Sure, "it's always been a place for folks to let their hair down," Osborn notes, but he advises advertising and marketing professionals on the ground to not miss the "raw, interesting conversations happening on the sidelines of the event." That's how attendees will get their return on investment, in his view.
"There's a lot here," Osborn said. "The sheer size and scale of [this year's event], I’ve never seen anything quite like it."
Outside of Cannes, speaking in general on proving ROI for clients, Osborn said that everything about the media agency's role "begins and ends with the consumer."
"The consumer is in charge," he said. "You talk about ROI, return on investment, yeah, but it’s also return on interest. Fighting for that [consumer] interest and earning that interest is super, super important."
Amid all the chaos the parties and presentations along the French Riviera, which are certainly relevant to all the brands and agencies constantly fighting for attendees' time and interest at Cannes.

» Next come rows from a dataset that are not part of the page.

Lemma score_signal_spec spin rsi :
  let '(type, confidence) := score_signal spin rsi in
  0 <= confidence ∧ confidence <= 1 ∧ (type = BUY_SIGNAL ↔ 15 # 100 < spin) ∧ (type = SELL_SIGNAL ↔ spin < - (15 # 100)).
Proof.
  unfold score_signal. set (p := if _ || _ then nof_ratio 25 100 else n0). change (n1 (F:=Q)) with 1. clearbody p. change (n0 (F:=Q)) with 0.
  destruct (nmax_Q 0 (nmin 1 (nabs spin ⊖ p))) as (Hc0 & _ & Hor), (nmin_Q 1 (nabs spin ⊖ p)) as (Hc1 & _ & _).
  split_and!; [done|destruct Hor as [-> | ->]; lra|..].
  - change (nof_ratio (F:=Q) 15 100) with (15 # 100). change (nof_ratio (F:=Q) (-15) 100) with (- (15 # 100)).
    destruct (15 # 100 <.? spin) eqn:E1; qsimpl; [done|]. destruct (spin <.? - (15 # 100)); split; try done; intros; lra.
  - change (nof_ratio (F:=Q) 15 100) with (15 # 100). change (nof_ratio (F:=Q) (-15) 100) with (- (15 # 100)).
    destruct (15 # 100 <.? spin) eqn:E1; qsimpl; [split; [done|intros; lra]|]. destruct (spin <.? - (15 # 100)) eqn:E2; qsimpl; split; try done; intros; lra.
Qed.

Definition in_range (x : Q) : Prop := -1 <= x ∧ x <= 1.

Lemma sba_step_ok J h coupling dt a (s : list Q * list Q) n :
  length J = n → length h = n → length s.1 = n → length s.2 = n →
  let s' := sba_step J h coupling dt a s in length s'.1 = n ∧ length s'.2 = n ∧ Forall in_range s'.1.
Proof.
  destruct s as [x y]. cbn [fst snd]. intros HJ Hh Hx Hy. unfold sba_step. cbn zeta. cbn [fst snd].
  assert (length (matvec J x) = n) by (unfold matvec; by rewrite length_fmap). unfold vscale.
  rewrite !length_zip_with, !length_fmap, Hx, Hy, Hh. split_and!; [lia|lia|].
  apply Forall_forall. intros z (i & Hz)%list_elem_of_lookup. apply lookup_zip_with_Some in Hz as (p & q & -> & _ & _).
  change (nopp (F:=Q) n1) with (-1). change (n1 (F:=Q)) with 1. apply clip_Q. lra.
Qed.

Lemma run_sba_ok J h n_steps dt coupling :
  length J = length h → length (run_sba J h n_steps dt coupling) = length h ∧ Forall in_range (run_sba J h n_steps dt coupling).
Proof.
  intros HJ. unfold run_sba. set (x := _ <$> h).
  match goal with |- length (?s).1 = _ ∧ _ => assert (length s.1 = length h ∧ length s.2 = length h ∧ Forall in_range s.1) as (? & _ & ?); [|done] end.
  apply (foldl_invariant (λ s : list Q * list Q, length s.1 = length h ∧ length s.2 = length h ∧ Forall in_range s.1)).
  - cbn [fst snd]. split_and!; [unfold x; by rewrite length_fmap|by rewrite length_replicate|].
    apply Forall_fmap, Forall_forall. intros f _. unfold compose. change (nof_ratio (F:=Q) 5 100) with (5 # 100).
    change (nopp (5 # 100)) with (- (5 # 100)).
    destruct (clip_Q (- (5 # 100)) (5 # 100) (f ⊗ (5 # 100)) ltac:(lra)). split; lra.
  - intros s step _ (L1 & L2 & _). by apply sba_step_ok.
Qed.

Lemma coupling_length (rows : matrix Q) : length (build_coupling_matrix rows) = length rows.
Proof. unfold build_coupling_matrix. destruct (_ <? _)%nat; apply square_shape. Qed.

Lemma basket_spins_ok valid :
  length (basket_spins (F:=Q) valid) = length valid ∧ Forall in_range (basket_spins (F:=Q) valid).
Proof.
  unfold basket_spins. set (h := local_fields _). assert (length h = length valid) as Hh
    by (unfold h, local_fields; by rewrite !length_fmap).
  destruct (run_sba_ok (build_coupling_matrix (last_returns <$> (snd <$> valid))) h N_STEPS DT COUPLING) as [Hl Hr].
  { by rewrite coupling_length, !length_fmap. }
  split; [by rewrite Hl|done].
Qed.

(** What a download may answer here: the closes of every asset it has are
    positive (a zero close divides the momentum and makes it infinite or not a
    number, which exact arithmetic does not have). *)
Definition positive_closes (answer : Download (F:=Q)) : Prop :=
  match answer with
  | Downloaded close_of => ∀ a close, close_of a = Some close → Forall (λ x, 0 < x) close
  | _ => True
  end.

Lemma last_two_positive close :
  (2 <= length close)%nat → Forall (λ x, 0 < x) close → 0 < (last_two close).1 ∧ 0 < (last_two close).2.
Proof.
  intros Hlen Hpos. unfold last_two. cbn [fst snd]. rewrite (proj2 (Nat.ltb_lt 1 (length close))) by lia.
  assert (∀ i, (i < length close)%nat → 0 < at_bar close i) as Hat; [|split; apply Hat; lia].
  intros i Hi. unfold at_bar. destruct (lookup_lt_is_Some_2 close i Hi) as [x Hx]. rewrite Hx. cbn [default from_option id].
  by eapply Forall_lookup_1.
Qed.


(** ** Odd dynamics *)

Hypothesis cube_exact : ∀ x : Q, m_pow x (nof_Z 3) == x * x * x.

Definition opposite (xs ys : list Q) : Prop := Forall2 (λ x y, y == - x) xs ys.

Lemma opposite_zip (f : Q → Q → Q) xs xs' ys ys' :
  (∀ a b a' b', a' == - a → b' == - b → f a' b' == - f a b) →
  opposite xs xs' → opposite ys ys' → opposite (zip_with f xs ys) (zip_with f xs' ys').
Proof.
  intros Hf Hx. revert ys ys'. induction Hx as [|a a' xs xs' Ha _ IH]; intros ys ys' Hy; [constructor|].
  destruct Hy as [|b b' ys ys' Hb Hy]; constructor; [by apply Hf|by apply IH].
Qed.

Lemma opposite_fmap (f : Q → Q) xs xs' :
  (∀ a a', a' == - a → f a' == - f a) → opposite xs xs' → opposite (f <$> xs) (f <$> xs').
Proof. intros Hf. induction 1; constructor; auto. Qed.

Lemma opposite_dot row x x' : opposite x x' → np_dot row x' == - np_dot row x.
Proof.
  rewrite !np_dot_exact. unfold qdot. intros Hx. revert row. induction Hx as [|a a' x x' Ha _ IH]; intros [|r row]; try reflexivity.
  cbn [zip_with]. rewrite !qsum_cons, IH, Ha. ring.
Qed.

Lemma clip_odd c x x' : 0 <= c → x' == - x → clip (- c) c x' == - clip (- c) c x.
Proof.
  intros Hc E. unfold clip, nmax, nmin.
  destruct (x <.? - c) eqn:E1, (x' <.? - c) eqn:E2; qsimpl; try lra;
    repeat match goal with |- context [?a <.? ?b] => let E := fresh "E" in destruct (a <.? b) eqn:E end; qsimpl; lra.
Qed.

Lemma sba_step_odd J h h' coupling dt a (s s' : list Q * list Q) :
  opposite h h' → opposite s.1 s'.1 → opposite s.2 s'.2 →
  let r := sba_step J h coupling dt a s in let r' := sba_step J h' coupling dt a s' in
  opposite r.1 r'.1 ∧ opposite r.2 r'.2.
Proof.
  destruct s as [x y], s' as [x' y']. cbn [fst snd]. intros Hh Hx Hy. unfold sba_step. cbn zeta.
  assert (∀ u u' v v' : list Q, opposite u u' → opposite v v' → opposite (zip_with nadd u v) (zip_with nadd u' v')) as Hadd
    by (intros; apply opposite_zip; [intros ???? -> ->; cbn; ring|done|done]).
  match goal with |- opposite (_, ?v).1 (_, ?v').1 ∧ _ => assert (opposite v v') as Hv end.
  { apply opposite_zip; [intros ???? -> ->; cbn; ring|done|]. apply Hadd; [apply Hadd|done].
    - apply opposite_zip; [intros ???? -> ->; cbn; ring|done|]. apply opposite_fmap; [|done].
      intros b b' E. unfold cube. rewrite !cube_exact, E. ring.
    - apply opposite_fmap; [intros ?? ->; cbn; ring|]. unfold matvec. clear -Hx H0. induction J as [|row J IH]; constructor; [|done].
      by apply opposite_dot. }
  cbn [fst snd]. split; [|done]. apply opposite_zip; [|done|done]. intros b c b' c' Eb Ec. change (nopp (F:=Q) n1) with (- (1)).
  change (n1 (F:=Q)) with 1. apply clip_odd; [lra|]. rewrite Eb, Ec. cbn. ring.
Qed.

The trickiness of proving ROI in evolving media
Proving ROI is not always easy, especially when it pertains to new media such as voice.
"Because voice is a relatively new field, there aren't necessarily industry standards and metrics that are tried and true and have been in place for a really long time," says Isobar U.S. CEO Deb Boyda, discussing a campaign the agency did to promote stop-motion animated film "Missing Link," released in April for production companies Laika and Annapurna Pictures.
The "Missing Link" campaign, in which Isobar built a skill in Alexa that enabled children to talk to characters from the film as they went on adventures, was submitted in the Cannes Lions 2019 Voice category.
Isobar tracked the success of the campaign by looking at the number of times people used Alexa to interact with the "Missing Link" characters (135,000), according to Boyda. Of course, measuring the success of the film also helped (it made $24.5 million at the box office).
Boyda says the reality is that clients feel a lot more comfortable advertising in media where there's "a backbone of history" to reference.
"We have a lot of conversations about the fact that the pace of change is really intense and technology is bringing to the forefront possibilities and ways to engage consumers that never existed before," she says. "If you want to be a progressive marketer, you have to be able to take a little bit of a risk."
Better late than never
The ROI on the Cannes Lions International Festival of Creativity is similar to the ROI on a brand campaign, in one way at least—sometimes it's good to those who wait.
"Unfortunately, you can't optimize Cannes the way you can optimize a campaign in real time," said Hearts & Science CEO Erin Matts. "The payoff is sometimes months or years later."
Matts' client, QuickBooks Global Brand Marketing Director Michelle Taite, who chatted with Ad Age at Cannes, argues that's not entirely different from a campaign.
"We track long- and short-term [performance]," Taite said, noting not everything "happens over night."
While agencies and clients can track short-term success in how many impressions, interactions, views, etc., a campaign garners, in real time, the effect it has on business results—and brand recognition takes time.
For example, QuickBooks' "Backing You" campaign—iterations of which have featured Danny DeVito—launched in 2017 by Heats & Science and TBWA\Chiat\Day, and helped the brand gain recognition among "those who work for themselves, small businesses, the self-employed," Taite said. That, however, took longer "shifts in attribution."